There is more to say in these regards, as you know very well. But we should now attend to what we began with, that which awaited its arrival within deconstruction.


The meaning of deconstruction


There are many deconstructions, including the kind we find in culinary discourses and tailoring. But what was it in philosophy? What was deconstruction the deconstruction of? The usual answer, which is not wrong, is presence. Deconstruction was the deconstruction of presence. Presence is the assertion of something as that thing. Rather, a thing is what it is by being identical to itself under a concept, and thus it presents itself. All the categories of a thing revolve around this notion presence. That is, presence implies that something which appears to us is only that particular thing, belonging to that species, and then to nothing else; the thing which is said to be present is in a fundamental sense free of kinesis or change, or speed. There might be something confusing about what we just found, owing to the very recent loss of the distinction between the particular and the specific in English, where by specific often whatis meant is the particular. That is, when we say this is a book we speak of the object book which is of the species books.


The law of identity is not enough to generate a field of metaphysics. In another register, if the classical laws of thought would form a system then this system will not be sufficiently complex to derive undecidability. Therefore, in deconstruction one finds the search for additional rules, presuppositions, suppressions, diversions, and semantic games through which everything is made to return to identity.

If deconstruction is the deconstruction of presence then it is primarily the deconstruction of identity. In all those questions which we today recognise as deconstructive — including of the self, subject, the identity between subject and object, truth and so on — the fundamental question is of identity. Rather, deconstruction set identities in question.


The questioning of identity took many forms and many different understandings, which in turn produced theoretical and political effects. It was also popularly known as “anti-essentialism”. (13) Anti-essentialism meant that the ethnic, gender, linguistic and other typologies of people and cultures were found to be relying on Identity, which was revealed by deconstruction to be unstable. The most minimal of these forms is what was understood as the deconstruction of binaries or the so called binary opposites. In this case deconstruction recovered something which was the insistence of a relation in that which presented itself as self-identical or as partial to itself and erased its veins with other functions and “things”. For example, the usual opposites of dark and light relie on a kind of reciprocal contamination for both these terms to make sense; more precisely, the functional isolations obtained under these terms define their sense. The deconstruction of gender, racial typologies, jurisprudential superstitions including of “the migrant”, constitutional superstitions about the identity of nations, and more, soon followed. That is, identity is contaminated by its others, which are suppressed and contained using forces which lie outside the logic of identity.
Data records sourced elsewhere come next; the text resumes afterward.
(** * Omnivore-to-MD: the conversion pipeline of [lib/converter]

    A shallow embedding of [downloadImage], [processMarkdownImages],
    [convertHtmlToMarkdown] and [processZipContent], and the properties of
    the specification that they decide.

    Conventions of the embedding.
    - A JavaScript string is a [string]: a sequence of code units below 256
      (the Latin-1 range of UTF-16 code units).
    - A JavaScript object used as a map ([images], [allImages], [failures],
      a metadata record, [htmlFiles]) is an association list in the order
      [Object.entries] enumerates it; none of the keys written by the code
      is an array index, so that order is the insertion order.
    - Side effects ([emitProcessLog], [console.warn], the progress callback,
      the [imageDownloadProgress] event) are collected in a trace of
      [Event]s; the time stamp of a log entry is left out.
    - The network, the completion order of concurrent downloads, the
      built-in [decodeURIComponent] and the HTML converter
      [createMarkdownContent] are parameters. *)

From Stdlib Require Import String Ascii List Arith Lia Bool Permutation.
From Stdlib Require Import ZArith DecimalString DecimalNat DecimalZ.
Import ListNotations.
Open Scope string_scope.
Open Scope list_scope.
Open Scope nat_scope.
Set Warnings "-register-all".


(** String concatenation, the [+] and the template literals of the source. *)
Infix "+++" := String.append (right associativity, at level 60).

(** ** Characters and strings *)

Module Js.

Definition code (c : ascii) : nat := nat_of_ascii c.

Definition in_range (lo hi : nat) (c : ascii) : bool :=
  (lo <=? code c) && (code c <=? hi).

(** [\s] of a regular expression, on code units below 256. *)
Definition is_space (c : ascii) : bool :=
  in_range 9 13 c || (code c =? 32) || (code c =? 160).

(** The line terminators that [.] does not match. *)
Definition is_line_terminator (c : ascii) : bool :=
  (code c =? 10) || (code c =? 13).

(** [[a-zA-Z0-9-]] *)
Definition is_slug_char (c : ascii) : bool :=
  in_range 97 122 c || in_range 65 90 c || in_range 48 57 c || (code c =? 45).

Definition is_digit (c : ascii) : bool := in_range 48 57 c.

(** [String.prototype.toLowerCase] on one code unit below 256. *)
Definition lower_char (c : ascii) : ascii :=
  if in_range 65 90 c then ascii_of_nat (code c + 32)
  else if in_range 192 222 c && negb (code c =? 215)
       then ascii_of_nat (code c + 32)
       else c.

Fixpoint toLowerCase (s : string) : string :=
  match s with
  | EmptyString => EmptyString
  | String c r => String (lower_char c) (toLowerCase r)
  end.

Fixpoint drop (n : nat) (s : string) : string :=
  match n, s with
  | O, _ => s
  | S _, EmptyString => EmptyString
  | S k, String _ r => drop k r
  end.

(** [s.includes(sub)] *)
Fixpoint includes (sub s : string) : bool :=
  prefix sub s ||
  match s with
  | EmptyString => false
  | String _ r => includes sub r
  end.

(** [s.split(sep)] for a separator that matches one code unit. *)
Fixpoint split_by (p : ascii -> bool) (s : string) : list string :=
  match s with
  | EmptyString => [EmptyString]
  | String c r =>
      if p c then EmptyString :: split_by p r
      else match split_by p r with
           | h :: t => String c h :: t
           | [] => [String c EmptyString]
           end
  end.

Definition split (sep : ascii) (s : string) : list string :=
  split_by (Ascii.eqb sep) s.

(** [s.replace(/[^...]/g, '')] *)
Fixpoint keep (p : ascii -> bool) (s : string) : string :=
  match s with
  | EmptyString => EmptyString
  | String c r => if p c then String c (keep p r) else keep p r
  end.

(** [s.replace(/<suffix>$/, '')] for a literal suffix. *)
Fixpoint strip_suffix (suffix s : string) : string :=
  if String.eqb s suffix then EmptyString
  else match s with
       | EmptyString => EmptyString
       | String c r => String c (strip_suffix suffix r)
       end.

(** [s.replace(pattern, replacement)] for a string pattern: the first
    occurrence only.  The replacement is taken literally; the code only
    passes replacements without a dollar sign. *)
Fixpoint replace_first (pattern replacement s : string) : string :=
  if prefix pattern s then replacement +++ drop (String.length pattern) s
  else match s with
       | EmptyString => EmptyString
       | String c r => String c (replace_first pattern replacement r)
       end.

(** The template literal of a counter. *)
Definition dec (n : nat) : string := NilEmpty.string_of_uint (Nat.to_uint n).

End Js.
Definition try_catch {S A} (block : M S A) (handler : exn → M S A) : M S A :=
  λ s, match block s with
       | (Return a, s') => (Return a, s')
       | (Throw e, s') => handler e s'
       end.

Definition this {T} : M (mem T) T := λ m, (Return (self m), m).

Definition update {T} (f : T → T) : M (mem T) unit :=
  λ m, (Return tt, mkMem (ext m) (f (self m))).

(** The exception the next collaborator call throws, if the script has
    one; an exhausted script has none. *)
Definition next_fault (w : world) : option exn :=
  match faults w with
  | Some e :: _ => Some e
  | _ => None
  end.

(** The world once the script has answered for one call. *)
Definition consume (w : world) : world := with_faults (tail (faults w)) w.

(** [await call]: the next entry of the fault script decides whether the
    collaborator throws; otherwise the call runs on the world. *)
Definition await {T A} (call : world → completion A * world) : M (mem T) A :=
  λ m, match next_fault (ext m) with
       | Some e => (Throw e, mkMem (consume (ext m)) (self m))
       | None => let '(r, w) := call (consume (ext m)) in (r, mkMem w (self m))
       end.

(** [array.forEach(callback)] with a callback that may throw. *)
Fixpoint forEach {S A} (l : list A) (callback : A → M S unit) : M S unit :=
  match l with
  | [] => mret tt
  | x :: l' => callback x;; forEach l' callback
  end.

(** ** Schema validation run by [save] *)

(** The options of a [String] path as the schema writes them.  Mongoose
    builds its enumeration validator from the key [enum] and ignores keys
    it does not know. *)
Record string_path : Type := mkStringPath {
  path_options : list (string * list string);
  path_default : string;
}.

Fixpoint option_of (key : string) (opts : list (string * list string))
  : option (list string) :=
  match opts with
  | [] => None
  | (k, v) :: opts' => if String.eqb k key then Some v else option_of key opts'
  end.

Definition enum_accepts (p : string_path) (v : string) : bool :=
  match option_of "enum" (path_options p) with
  | Some allowed => bool_decide (v ∈ allowed)
  | None => true
  end.

(** [status: { type: String, enum: ["ACTIVE", "INACTIVE"], default: "INACTIVE" }] *)
Definition status_path : string_path :=
  mkStringPath [("enum", ["ACTIVE"; "INACTIVE"])] "INACTIVE".

(** [disposition: { type: String, enums: [...], default: "NEW" }] *)
Definition disposition_path : string_path :=
  mkStringPath [("enums", ["NEW"; "PAID"; "COMPLETE"; "CANCELED"; "DELIVERED"])]
               "NEW".

(** The five dispositions the schema lists. *)
Definition dispositions : list string :=
  ["NEW"; "PAID"; "COMPLETE"; "CANCELED"; "DELIVERED"].

Definition ValidationError (msg : string) : exn :=
  ExternalError "ValidationError" msg.

(** [driverSchema], for the paths the methods read: [email] and [password]
    are required and bounded in length, [status] is enumerated. *)
Definition validate_driver (d : Driver) : option exn :=
  if String.eqb (email d) "" then Some (ValidationError "Email is required.")
  else if (64 <? String.length (email d))%nat
  then Some (ValidationError "email is longer than the maximum allowed length")
  else if String.eqb (password d) ""
  then Some (ValidationError "password is required.")
  else if (128 <? String.length (password d))%nat
  then Some (ValidationError "password is longer than the maximum allowed length")
  else if enum_accepts status_path (d_status d) then None
  else Some (ValidationError "status is not a valid enum value").

(** [orderSchema]: [tip] has [min: 0]; [disposition] has no validator. *)
Definition validate_order (o : Order) : option exn :=
  if enum_accepts disposition_path (disposition o) then
    match tip o with
    | Some t => if t <? 0 then Some (ValidationError "tip is less than minimum allowed value")
                else None
    | None => None
    end
  else Some (ValidationError "disposition is not a valid enum value").

(** ** Persistence calls *)

(** [driver.save()] *)
Definition Driver_save (d : Driver) (w : world) : completion unit * world :=
  match validate_driver d with
  | Some e => (Throw e, w)
  | None => (Return tt,
             mkWorld (faults w) (messageColl w) (orderItemColl w)
                     (savedDrivers w ++ [d]) (savedOrders w))
  end.

(** [order.save()] *)
Definition Order_save (o : Order) (w : world) : completion unit * world :=
  match validate_order o with
  | Some e => (Throw e, w)
  | None => (Return tt,
             mkWorld (faults w) (messageColl w) (orderItemColl w)
                     (savedDrivers w) (savedOrders w ++ [o]))
  end.

(** [message.save()] *)
Definition Message_save (m : Message) (w : world) : completion Message * world :=
  (Return m,
   mkWorld (faults w) (messageColl w ++ [m]) (orderItemColl w)
           (savedDrivers w) (savedOrders w)).

Definition with_orderItems (c : gmap nat OrderItem) (w : world) : world :=
  mkWorld (faults w) (messageColl w) c (savedDrivers w) (savedOrders w).

(** The [_id] of [new OrderItem({...item})]: the one the item carries, or
    a new one. *)
Definition new_id (it : Item) (w : world) : nat :=
  match item_id it with
  | Some i => i
  | None => fresh (dom (orderItemColl w))
  end.

(** [new OrderItem({...item}).save()]: an [_id] already in the collection
    is a duplicate key. *)
Definition OrderItem_save (it : Item) (w : world)
  : completion (nat * OrderItem) * world :=
  let id := new_id it w in
  match orderItemColl w !! id with
  | Some _ => (Throw (ExternalError "MongoError" "E11000 duplicate key error"), w)
  | None =>
      let doc := mkOrderItem (mi_id (menuItem it)) (item_price it)
                             (modifications it) in
      (Return (id, doc), with_orderItems (<[id := doc]> (orderItemColl w)) w)
  end.

(** [OrderItem.findById(itemId)] *)
Definition OrderItem_findById (itemId : nat) (w : world)
  : completion (option OrderItem) * world :=
  (Return (orderItemColl w !! itemId), w).

(** [orderItem.remove()], for the document found under [itemId] *)
Definition OrderItem_remove (itemId : nat) (w : world) : completion unit * world :=
  (Return tt, with_orderItems (delete itemId (orderItemColl w)) w).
In another form deconstruction revealed “the other”. The other is understood here as that which holds on to a system as its outside. The other is that which, by giving systems of identity their very form, is considered the contamination to be expelled by these systems of identity. In that sense, the other still remains a general concept under the thought of analogy alone, without sufficient faculties to determine the homological powers of each and every “other”. The other is, in the system of justice, justice itself joining this system as the outside, which may seem perplexing, but not too difficult. To deliver justice one must take a side, or become partial each time a judgement has to be granted, while striving to justify the case for such a partiality. However, justice itself cannot be deconstructed, for it implies impartiality, which in a Derridean idiom, “watches over” the system of justice.


At another level, deconstruction was not merely questioning identities, but also the very systems which determined identities. Identities rely on the coherent closure of a system within which these identities have a meaning. In this regard, deconstruction functioned as the deconstruction of closure. The concept of closure (14) can explained through the algebraic notion of field laws, though not exactly, as we will see with philosophy. A field is that which obeys the field laws such as the closure, associative, commutative, identity, inverse and distributive laws for algebra. To obey involves two things: First, all the relations or actions are to be identified by the laws, including the elements; and second, the transformations and actions result in objects which are not foreign to this field. That is, a field is that in which all the elements fall after the formal operations following the field laws and this state of falling into the field is closure. That which originates in itself to return to itself through all the mutations and variations is the field, which is self-enclosed. Deconstruction on the other hand reveals the Other, that which is always outside the given field.



Untitled, Elodie Guignard, 2006; Image Credit: ©Elodie Guignard

But deconstruction does all this by assuming as suspended the central concern of what it identifies as the field law of metaphysics, which is presence, or more precisely identity. The law of identity is not enough to generate a field of metaphysics. In another register, if the classical laws of thought would form a system then this system will not be sufficiently complex to derive undecidability. Therefore, in deconstruction one finds the search for additional rules, presuppositions, suppressions, diversions, and semantic games through which everything is made to return to identity. For that reason, one cannot find an engagement with “logic” as it is understood by most of what goes by the name analytic philosophy within what took place as deconstruction. The other laws of logic, of non-contradiction and the excluded middle, were shown to rely on and were found to be serving the law of identity amongst the deployments of ruses, elusive definitions, marginalisation of problems, and outright assertions. If we follow the very workings of deconstruction it calls for a new order of faculties which are not reducible to the classical laws of thought.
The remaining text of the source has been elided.